An exact, complete copy of the data that follows is needed.

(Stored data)
———

Lemma refused_grows chain txs p : refused chain txs -> refused chain (txs ++ [p]).
Proof.
  intros [Hl|(raw & Hr & Hp)]; [left; rewrite zlen_app, zlen_one; lia|right; exists raw; split; [|done]].
  apply elem_of_app. by left.
Qed.

Lemma refused_answer s ctx txs : refused (rpc.chainID s) txs -> nodeAnswer s ctx txs <> Accepted.
Proof.
  intros Hrf Ha. unfold nodeAnswer in Ha. destruct (rpc.SubmitBatch taken s ctx txs) as [[s' [|[]]]| |] eqn:Es; try done.
  apply (SubmitBatch_inv taken) in Es as [_ [(_ & Hl & (n & ts & m & _ & Hall & _) & _)|[Hf _]]]; [|done].
  destruct Hrf as [?|(raw & Hin & Hp)]; [lia|]. apply list_elem_of_lookup in Hin as (i & Hi).
  destruct (Forall2_lookup_l _ _ _ _ _ Hall Hi) as (t & _ & Ht). apply parse_spec in Ht. by rewrite Ht in Hp.
Qed.

(** Events in which every batch goes to a node of the chain. *)
Definition toNodes (chain : bytes) (ev : event) : Prop :=
  match ev with
  | Later _ _ => True
  | Ready answer => exists s ctx, rpc.chainID s = chain /\ forall b, answer b = nodeAnswer s ctx b
  end.

Lemma refused_prefix chain evs txs :
  refused chain txs -> Forall (toNodes chain) evs -> exists rest, foldl fifo_step txs evs = txs ++ rest.
Proof.
  revert txs. induction evs as [|ev evs IH]; intros txs Hr Hev; [exists []; by rewrite app_nil_r|].
  apply Forall_cons in Hev as [He Hev]. cbn [foldl]. destruct ev as [n p|answer].
  - cbn [fifo_step]. case_decide; [by apply IH|]. destruct (IH (txs ++ [p])) as [rest ->]; [by apply refused_grows|done|].
    exists (p :: rest). by rewrite <- app_assoc.
  - destruct He as (s & ctx & <- & Hans). assert (fifo_step txs (Ready answer) = txs) as ->.
    { cbn [fifo_step]. destruct txs as [|p txs]; [done|]. rewrite Hans. pose proof (refused_answer s ctx (p :: txs) Hr). by destruct (nodeAnswer s ctx (p :: txs)). }
    by apply IH.
Qed.

(** A stuck queue.  Once more than 1024 transactions are queued, or one that nodes do not
    accept, no node of the chain ever takes the queue: whatever happens
    afterwards, every one of these transactions is still queued. *)
Theorem refused_queue_stuck chain evs evs' :
  zlen (evs ++ evs') < two64 -> refused chain (foldl fifo_step [] evs) -> Forall (toNodes chain) evs' ->
  hash.collision (putOff (evs ++ evs')) \/
  exists keys rest, Drain (foldl step openQueue (evs ++ evs')) = Ok (keys, foldl fifo_step [] evs ++ rest).
Proof.
  intros Hlt Hr Hev. destruct (refused_prefix chain evs' _ Hr Hev) as [rest Hrest].
  destruct (queue_run_refines (evs ++ evs') (evs ++ evs') openQueue [] repr_open) as [?|(l & Hl & Hm)]; [done| |done|by left|].
  - by intros ? ?%not_elem_of_nil.
  - right. rewrite (repr_drain _ l Hl), Hm. cbn [map]. rewrite (foldl_app fifo_step), Hrest. eauto.
Qed.
End Fifo.
(* ===== verification/Backup.v ===== *)
(** * core/statemachine: backups (backup.go), and the frg-backup command

    A file system is a finite map from paths to files; a path is the pair of
    its directory and its base name, as filepath.Dir and filepath.Join relate
    them.  Every call of the operating system may fail ([fault]), a failed
    write may have written a part of the data ([written]), and a file gets
    the time of the call that wrote it ([clock]).  A run keeps, beside its
    result, the file systems a crash at any of its points would leave behind.
    os.Rename replaces its target in one step, as POSIX requires. *)

From S2P Require Import Prelude GoBytes Errors KV.

(** The file format is bbolt's: [bolt_Write] is what [Tx.CopyFile] writes for a
    database, [bolt_Read] opens a file, [bolt_Buckets] lists its buckets. *)
Class Bolt (B : Type) : Type :=
  { bolt_Write : DB B -> bytes;
    bolt_Read : bytes -> option (DB B);
    bolt_Buckets : bytes -> option (list bytes) }.

Definition metaBucket : bytes := str "meta".
Definition blocksBucket : bytes := str "blocks".

Class BoltLaws (B : Type) `{Bolt B} : Prop :=
  { bolt_read_write : forall db, bolt_Read (bolt_Write db) = Some db;
    (* the node creates every bucket when it opens its database *)
    bolt_buckets_write : forall db, exists names, bolt_Buckets (bolt_Write db) = Some names /\ metaBucket ∈ names /\ blocksBucket ∈ names }.

Module backup.

Inductive fileKind : Type := Regular | Directory | Special.

#[export] Instance fileKind_eq_dec : EqDecision fileKind.
Proof. solve_decision. Defined.

Record file : Type := mkFile { kind : fileKind; data : bytes; modTime : Z }.

Abbreviation path := (bytes * bytes)%type.
#[export] Instance path_eq_dec : EqDecision path := _.
#[export] Instance path_countable : Countable path := _.
Abbreviation FS := (@gmap path path_eq_dec path_countable file).

Definition noPath (p : path) : bool := bool_decide (p = ([], [])).

Record world : Type := mkWorld { files : FS; calls : nat }.

(** ** Calls of the operating system *)
Definition io (A : Type) : Type := world -> list FS * world * res A.

Definition ret {A} (r : res A) : io A := fun w => ([], w, r).

Definition bind {A C} (m : io A) (k : A -> io C) : io C := fun w =>
  match m w with
  | (tr, w, Ok a) => let '(tr', w', r) := k a w in (tr ++ tr', w', r)
  | (tr, w, Err e) => (tr, w, Err e)
  | (tr, w, Panic) => (tr, w, Panic)
  end.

———

Reply:
Lemma refused_grows chain txs p : refused chain txs -> refused chain (txs ++ [p]).
Proof.
  intros [Hl|(raw & Hr & Hp)]; [left; rewrite zlen_app, zlen_one; lia|right; exists raw; split; [|done]].
  apply elem_of_app. by left.
Qed.

Lemma refused_answer s ctx txs : refused (rpc.chainID s) txs -> nodeAnswer s ctx txs <> Accepted.
Proof.
  intros Hrf Ha. unfold nodeAnswer in Ha. destruct (rpc.SubmitBatch taken s ctx txs) as [[s' [|[]]]| |] eqn:Es; try done.
  apply (SubmitBatch_inv taken) in Es as [_ [(_ & Hl & (n & ts & m & _ & Hall & _) & _)|[Hf _]]]; [|done].
  destruct Hrf as [?|(raw & Hin & Hp)]; [lia|]. apply list_elem_of_lookup in Hin as (i & Hi).
  destruct (Forall2_lookup_l _ _ _ _ _ Hall Hi) as (t & _ & Ht). apply parse_spec in Ht. by rewrite Ht in Hp.
Qed.

(** Events in which every batch goes to a node of the chain. *)
Definition toNodes (chain : bytes) (ev : event) : Prop :=
  match ev with
  | Later _ _ => True
  | Ready answer => exists s ctx, rpc.chainID s = chain /\ forall b, answer b = nodeAnswer s ctx b
  end.

Lemma refused_prefix chain evs txs :
  refused chain txs -> Forall (toNodes chain) evs -> exists rest, foldl fifo_step txs evs = txs ++ rest.
Proof.
  revert txs. induction evs as [|ev evs IH]; intros txs Hr Hev; [exists []; by rewrite app_nil_r|].
  apply Forall_cons in Hev as [He Hev]. cbn [foldl]. destruct ev as [n p|answer].
  - cbn [fifo_step]. case_decide; [by apply IH|]. destruct (IH (txs ++ [p])) as [rest ->]; [by apply refused_grows|done|].
    exists (p :: rest). by rewrite <- app_assoc.
  - destruct He as (s & ctx & <- & Hans). assert (fifo_step txs (Ready answer) = txs) as ->.
    { cbn [fifo_step]. destruct txs as [|p txs]; [done|]. rewrite Hans. pose proof (refused_answer s ctx (p :: txs) Hr). by destruct (nodeAnswer s ctx (p :: txs)). }
    by apply IH.
Qed.

(** A stuck queue.  Once more than 1024 transactions are queued, or one that nodes do not
    accept, no node of the chain ever takes the queue: whatever happens
    afterwards, every one of these transactions is still queued. *)
Theorem refused_queue_stuck chain evs evs' :
  zlen (evs ++ evs') < two64 -> refused chain (foldl fifo_step [] evs) -> Forall (toNodes chain) evs' ->
  hash.collision (putOff (evs ++ evs')) \/
  exists keys rest, Drain (foldl step openQueue (evs ++ evs')) = Ok (keys, foldl fifo_step [] evs ++ rest).
Proof.
  intros Hlt Hr Hev. destruct (refused_prefix chain evs' _ Hr Hev) as [rest Hrest].
  destruct (queue_run_refines (evs ++ evs') (evs ++ evs') openQueue [] repr_open) as [?|(l & Hl & Hm)]; [done| |done|by left|].
  - by intros ? ?%not_elem_of_nil.
  - right. rewrite (repr_drain _ l Hl), Hm. cbn [map]. rewrite (foldl_app fifo_step), Hrest. eauto.
Qed.
End Fifo.
(* ===== verification/Backup.v ===== *)
(** * core/statemachine: backups (backup.go), and the frg-backup command

    A file system is a finite map from paths to files; a path is the pair of
    its directory and its base name, as filepath.Dir and filepath.Join relate
    them.  Every call of the operating system may fail ([fault]), a failed
    write may have written a part of the data ([written]), and a file gets
    the time of the call that wrote it ([clock]).  A run keeps, beside its
    result, the file systems a crash at any of its points would leave behind.
    os.Rename replaces its target in one step, as POSIX requires. *)

From S2P Require Import Prelude GoBytes Errors KV.

(** The file format is bbolt's: [bolt_Write] is what [Tx.CopyFile] writes for a
    database, [bolt_Read] opens a file, [bolt_Buckets] lists its buckets. *)
Class Bolt (B : Type) : Type :=
  { bolt_Write : DB B -> bytes;
    bolt_Read : bytes -> option (DB B);
    bolt_Buckets : bytes -> option (list bytes) }.

Definition metaBucket : bytes := str "meta".
Definition blocksBucket : bytes := str "blocks".

Class BoltLaws (B : Type) `{Bolt B} : Prop :=
  { bolt_read_write : forall db, bolt_Read (bolt_Write db) = Some db;
    (* the node creates every bucket when it opens its database *)
    bolt_buckets_write : forall db, exists names, bolt_Buckets (bolt_Write db) = Some names /\ metaBucket ∈ names /\ blocksBucket ∈ names }.

Module backup.

Inductive fileKind : Type := Regular | Directory | Special.

#[export] Instance fileKind_eq_dec : EqDecision fileKind.
Proof. solve_decision. Defined.

Record file : Type := mkFile { kind : fileKind; data : bytes; modTime : Z }.

Abbreviation path := (bytes * bytes)%type.
#[export] Instance path_eq_dec : EqDecision path := _.
#[export] Instance path_countable : Countable path := _.
Abbreviation FS := (@gmap path path_eq_dec path_countable file).

Definition noPath (p : path) : bool := bool_decide (p = ([], [])).

Record world : Type := mkWorld { files : FS; calls : nat }.

(** ** Calls of the operating system *)
Definition io (A : Type) : Type := world -> list FS * world * res A.

Definition ret {A} (r : res A) : io A := fun w => ([], w, r).

Definition bind {A C} (m : io A) (k : A -> io C) : io C := fun w =>
  match m w with
  | (tr, w, Ok a) => let '(tr', w', r) := k a w in (tr ++ tr', w', r)
  | (tr, w, Err e) => (tr, w, Err e)
  | (tr, w, Panic) => (tr, w, Panic)
  end.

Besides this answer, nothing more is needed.